Purification of transglutaminase from scallop striated adductor muscle and NaClinduced inactivation

抄録

Tissue type transglutaminase (TGase) was purified from scallop striated adductor muscle with successive chromatographies of DE-52 cellulose, Sephacryl S-300, and Mono Q columns. The yield and purification of the enzymatic activity was 16.6% and 101.9-fold, respectively. The molecular mass of purified enzyme was estimated to be 95 kDa by sodium dodecylsulfate-polyacrylamide gel electrophoresis analysis. Scallop TGase was Ca²⁺-dependent and strongly inactivated by ρ-chloromercuribenzoic acid, N-ethylmaleimide, Cu²⁺, and Zn²⁺, meaning it belongs to the thiol group of enzymes as well as being a mammalian enzyme.
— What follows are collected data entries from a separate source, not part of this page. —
(** A subject the expression matches holds no character the expression
    avoids. *)
Lemma avoids_fullmatch (x : ascii) (s : string) :
  forall (b : bool) (r : re),
    avoids x r = true -> fullmatch_from b r s = true -> lacks x s = true.
Proof.
  induction s as [|c s IH]; intros b r Hr H; [reflexivity|].
  unfold lacks. cbn [all_chars]. simpl in H.
  destruct (Ascii.eqb_spec c x) as [->|Hc].
  - rewrite dead_fullmatch in H; [discriminate|].
    apply dead_prune, avoids_deriv_dead, Hr.
  - simpl. apply (IH false (prune (deriv b c r))); [|exact H].
    apply avoids_prune, avoids_deriv, Hr.
Qed.

Lemma prefix_char_inv (x : ascii) (v : string) :
  String.prefix (String x "") v = true -> exists u, v = String x u.
Proof.
  destruct v as [|c v]; simpl; [discriminate|].
  destruct (ascii_dec x c) as [->|]; [eauto | discriminate].
Qed.

Lemma slice_to_m1_snoc (t : string) (x : ascii) :
  slice_to_m1 (t ++ String x "") = t.
Proof.
  induction t as [|c t IH]; [reflexivity|].
  change (String c t ++ String x "") with (String c (t ++ String x "")).
  cbn [slice_to_m1]. rewrite IH.
  destruct t; reflexivity.
Qed.

Lemma re_match_lacks (x : ascii) (r : re) (s : string) :
  avoids x r = true -> Ascii.eqb (ascii_of_nat 10) x = false ->
  re_match r s = true -> lacks x s = true.
Proof.
  intros Hr Hx H. unfold re_match in H.
  apply orb_true_iff in H as [H|H].
  - apply (@avoids_fullmatch x s true r Hr H).
  - apply andb_true_iff in H as [He H]. unfold endswith in He.
    apply prefix_char_inv in He as (u & Hu).
    assert (E : s = srev u ++ String (ascii_of_nat 10) "").
    { rewrite <- (srev_involutive s), Hu, srev_cons. reflexivity. }
    rewrite E in H |- *. rewrite slice_to_m1_snoc in H.
    pose proof (@avoids_fullmatch x (srev u) true r Hr H) as L.
    unfold lacks in L |- *. rewrite all_chars_app, L.
    cbn [all_chars andb]. rewrite Hx. reflexivity.
Qed.

(** No descriptor the validation pattern accepts holds the separator of
    the marker. *)
Lemma accepted_lacks_bar (s : string) :
  re_match STRATEGY_REGEX s = true -> lacks "|" s = true.
Proof. apply re_match_lacks; reflexivity. Qed.

End PatternAlphabet.

Section DictFacts.

Import Py Loader Preconvert.
Local Open Scope string_scope.

Lemma get_set (w : checkpoint) (k : string) (v : value) :
  get (set w k v) k = Some v.
Proof.
  induction w as [|[k' v'] w IH]; simpl.
  - rewrite String.eqb_refl. reflexivity.
  - destruct (String.eqb k' k) eqn:E; simpl; rewrite E; [reflexivity | exact IH].
Qed.

Lemma del_set (w : checkpoint) (k : string) (v : value) :
  del (set w k v) k = del w k.
Proof.
  induction w as [|[k' v'] w IH]; simpl.
  - rewrite String.eqb_refl. reflexivity.
  - destruct (String.eqb k' k) eqn:E; simpl; rewrite E;
      [reflexivity | rewrite IH; reflexivity].
Qed.

Lemma del_absent (w : checkpoint) (k : string) :
  get w k = None -> del w k = w.
Proof.
  induction w as [|[k' v'] w IH]; simpl; [reflexivity|].
  destruct (String.eqb k' k); [discriminate|].
  intros H. rewrite (IH H). reflexivity.
Qed.

Lemma keys_set_absent (w : checkpoint) (k : string) (v : value) :
  get w k = None -> keys (set w k v) = (keys w ++ [k])%list.
Proof.
  unfold keys. induction w as [|[k' v'] w IH]; simpl; [reflexivity|].
  destruct (String.eqb k' k); [discriminate|].
  intros H. simpl. rewrite (IH H). reflexivity.
Qed.

Lemma init_strip (s : string) (n : Z) :
  Strategy.init (strip s) n = Strategy.init s n.
Proof. unfold Strategy.init. rewrite strip_idem. reflexivity. Qed.

(** The marker [save_preconverted] writes splits back into its three
    fields. *)
Lemma marker_fields (s : string) (n : Z) (S : Strategy.RWKVStrategy) :
  Re.re_match Re.STRATEGY_REGEX (strip s) = true ->
  Strategy.init s n = Ok S ->
  startswith (marker S) "1|" = true
  /\ split (marker S) "|" = ["1"; str_of_int n; strip s]
  /\ int (str_of_int n) = Ok n
  /\ Strategy.init (strip s) n = Ok S.
Proof.
  intros Hre HS.
  destruct (@init_ok _ _ _ HS) as (Hn & Hs & _).
  unfold marker. rewrite Hn, Hs, strip_idem.
  change (str_of_int RWKV_PRECONVERT_FORMAT) with "1".
  split.
  { unfold startswith. cbn [append]. simpl.
    destruct (str_of_int n ++ String "|" (strip s)); reflexivity. }
  split.
  - transitivity
      (split ("1" ++ String "|" (str_of_int n ++ String "|" (strip s))) "|");
      [reflexivity|].
    rewrite (@split_cut "|" "1" _ eq_refl).
    rewrite (@split_cut "|" (str_of_int n) (strip s)
               (@str_of_int_lacks "|" n eq_refl eq_refl)).
    rewrite (@split_whole "|" (strip s) (@accepted_lacks_bar _ Hre)).
    reflexivity.
  - split; [apply int_str_of_int|]. rewrite init_strip. exact HS.
Qed.

End DictFacts.

(** X10 -- weights written by [save_preconverted] carry a marker that
    the loader reads back: for a strategy [S] built from a descriptor
    the validation pattern accepts, the saved dict is the caller's dict
    plus the marker; reloading it under the same descriptor gives [S]
    back with the dict as it was before saving and the preconverted
    flag set; reloading it under any other accepted descriptor [t]
    succeeds exactly when the strategy of [t] is compatible with [S],
    and raises the [ValueError] naming both strategies otherwise.  A
    format other than ['pt'] is refused before anything is written. *)
Theorem X10_saved_weights_reload_under_their_strategy (s t : string)
  (n n' : Z) (S T : Strategy.RWKVStrategy) (w : Loader.checkpoint) :
  Re.re_match Re.STRATEGY_REGEX (Py.strip s) = true ->
  Strategy.init s n = Py.Ok S ->
  Re.re_match Re.STRATEGY_REGEX t = true ->
  Strategy.init t n' = Py.Ok T ->
  Loader.get w "preconverted_for_strategy" = None ->
  (forall format, format <> "pt"%string ->
     Preconvert.save_preconverted w S format
     = Py.Raise (Py.ValueError (Preconvert.invalid_format_msg format)))
  /\ exists w1,
       Preconvert.save_preconverted w S "pt" = Py.Ok (Some w1)
       /\ Loader.keys w1
          = (Loader.keys w ++ ["preconverted_for_strategy"%string])%list
       /\ Loader.choose_strategy (Py.strip s) n w1 = Py.Ok (S, w, true)
       /\ Loader.choose_strategy t n' w1
          = if Strategy.is_compatible T S
            then Py.Ok (T, w, true)
            else Py.Raise (Py.ValueError
                   (Loader.incompatible_strategy_msg S n T n')).
Proof.
  intros Hre HS Hret HT Hw. split.
  - intros format Hf. unfold Preconvert.save_preconverted.
    cbn [existsb Preconvert.valid_formats].
    destruct (String.eqb_spec format "pt"); [contradiction | reflexivity].
  - eexists. split; [reflexivity|].
    destruct (@marker_fields _ _ _ Hre HS) as (Hv & Hsp & Hint & Hinit).
    assert (Hlit : forall u, Re.re_match Re.STRATEGY_REGEX u = true ->
                     String.eqb u "preconverted" = false).
    { intros u Hu. destruct (String.eqb_spec u "preconverted") as [->|];
        [vm_compute in Hu; discriminate | reflexivity]. }
    split; [apply keys_set_absent, Hw|]. split.
    + rewrite (@choose_strategy_preconverted _ _ _ _ _ _ _ _ _ _
                 (get_set _ _ _) Hv Hsp Hint Hinit (Hlit _ Hre) Hinit).
      rewrite del_set, (del_absent _ _ Hw).
      assert (Hc : Strategy.is_compatible S S = true)
        by (apply is_compatible_iff; split; reflexivity).
      rewrite Hc. reflexivity.
    + rewrite (@choose_strategy_preconverted _ _ _ _ _ _ _ _ _ _
                 (get_set _ _ _) Hv Hsp Hint Hinit (Hlit _ Hret) HT).
      rewrite del_set, (del_absent _ _ Hw).
      unfold Loader.incompatible_strategy_msg. reflexivity.
Qed.
(** The loop of [get_account_overview] over the customer's loan ids,
    with [overview_list] as accumulator. *)
Fixpoint overview_loop (data : Dataset) (customer_loans : list string)
    (overview_list : list LoanSummary) : exn (list LoanSummary) :=
  match customer_loans with
  | [] => inr overview_list
  | loan_id :: rest =>
      try details <- get_loan_details loan_id data;
      match details with
      | Some details =>
          overview_loop data rest (overview_list ++ [loan_summary loan_id details])
      | None => overview_loop data rest overview_list
      end
  end.

Definition get_account_overview (customer_id : string) : handler response :=
  do data <- load_data;
  match customers data !! customer_id with
  | None => ret (Error "Customer not found.", 404)
  | Some customer =>
      do overview_list <- lift (overview_loop data (loan_ids customer) []);
      ret (Overview customer_id overview_list, 200)
  end.

(** ** The service as a whole *)

Inductive request :=
| PostLend (req : LendRequest)
| PostPayment (req : PaymentRequest) (now : string)
| GetLedger (loan_id : string)
| GetOverview (customer_id : string).

Definition serve (r : request) : handler response :=
  match r with
  | PostLend req => lend_money req
  | PostPayment req now => make_payment req now
  | GetLedger loan_id => get_ledger loan_id
  | GetOverview customer_id => get_account_overview customer_id
  end.

(** Serving a sequence of requests, one after the other, from a given
    state of the data file: the answers in order, and the final file. *)
Fixpoint run (rs : list request) (f : file) : list (exn response) * file :=
  match rs with
  | [] => ([], f)
  | r :: rs =>
      let '(a, f') := serve r f in
      let '(answers, f'') := run rs f' in
      (a :: answers, f'')
  end.

(** The dataset a handler sees in a given state of the file. *)
Definition dataset_of (f : file) : Dataset := default empty_data f.

(** * Notions used in the statements *)

(** [has_sign s x]: the float [x] carries the sign bit [s] (NaN has none). *)
Definition has_sign (s : bool) (x : float) : Prop :=
  match x with
  | S754_zero s' | S754_infinity s' | S754_finite s' _ _ => s' = s
  | S754_nan => True
  end.

(** A [lend] request with every field present, and a [payment] request
    likewise. *)
Definition lend (customer_id : string) (amount : float) (years : Z) (rate : float)
    : LendRequest :=
  {| lend_customer_id := Some customer_id;
     lend_amount := Some amount;
     lend_years := Some years;
     lend_rate := Some rate |}.

Definition pay (loan_id : string) (amount : float) : PaymentRequest :=
  {| pay_loan_id := Some loan_id; pay_amount := Some amount |}.

(** The loan that [lend_money] builds from the values it computed. *)
Definition new_loan (customer_id : string) (principal : float) (years : Z)
    (rate interest total emi : float) : Loan :=
  {| customer_id := customer_id;
     principal := principal;
     years := years;
     rate := rate;
     total_interest := PyFloat.round2 interest;
     total_amount := PyFloat.round2 total;
     emi_amount := PyFloat.round2 emi;
     payments := [] |}.

(** The time stamps used in the examples. *)
Definition t1 : string := "2024-01-01T09:00:00".
Definition t2 : string := "2024-02-01T09:00:00".

(** The dataset after [payment_record] was appended to the payments of
    [loan], stored under [loan_id]. *)
Definition with_payment (data : Dataset) (loan_id : string) (loan : Loan)
    (payment_record : Payment) : Dataset :=
  {| loans := <[loan_id := add_payment loan payment_record]> (loans data);
     customers := customers data;
     next_loan_id := next_loan_id data |}.

(** The file after a sequence of requests was served on a fresh system. *)
Definition after (rs : list request) : file := snd (run rs None).

(** The loan id that an answer hands out, if it approves a loan. *)
Definition approved (a : exn response) : option string :=
  match a with
  | inr (LoanApproved loan_id _ _ _, _) => Some loan_id
  | _ => None
  end.

(** The loan ids handed out by a sequence of answers, in order. *)
Definition issued (answers : list (exn response)) : list string :=
  omap approved answers.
When scallop TGase was incubated in 0.5 M NaCl without substrate for 2 h at 20°C and pH 7.5, enzymatic activity decreased to 14.4% of its original. However, a conformational change in the TGase molecule was not detected by either fluorescent, ultraviolet, and circular dichroism spectra analyses compared to the enzyme incubated without NaCl. In addition, the enzyme inactivated by NaCl was partially recovered by the dilution of salt concentration, which means that the NaCl-induced inactivation process is reversible to some extent. These results suggest that NaCl-induced modulation of the TGase molecule occurs via a small conformational change.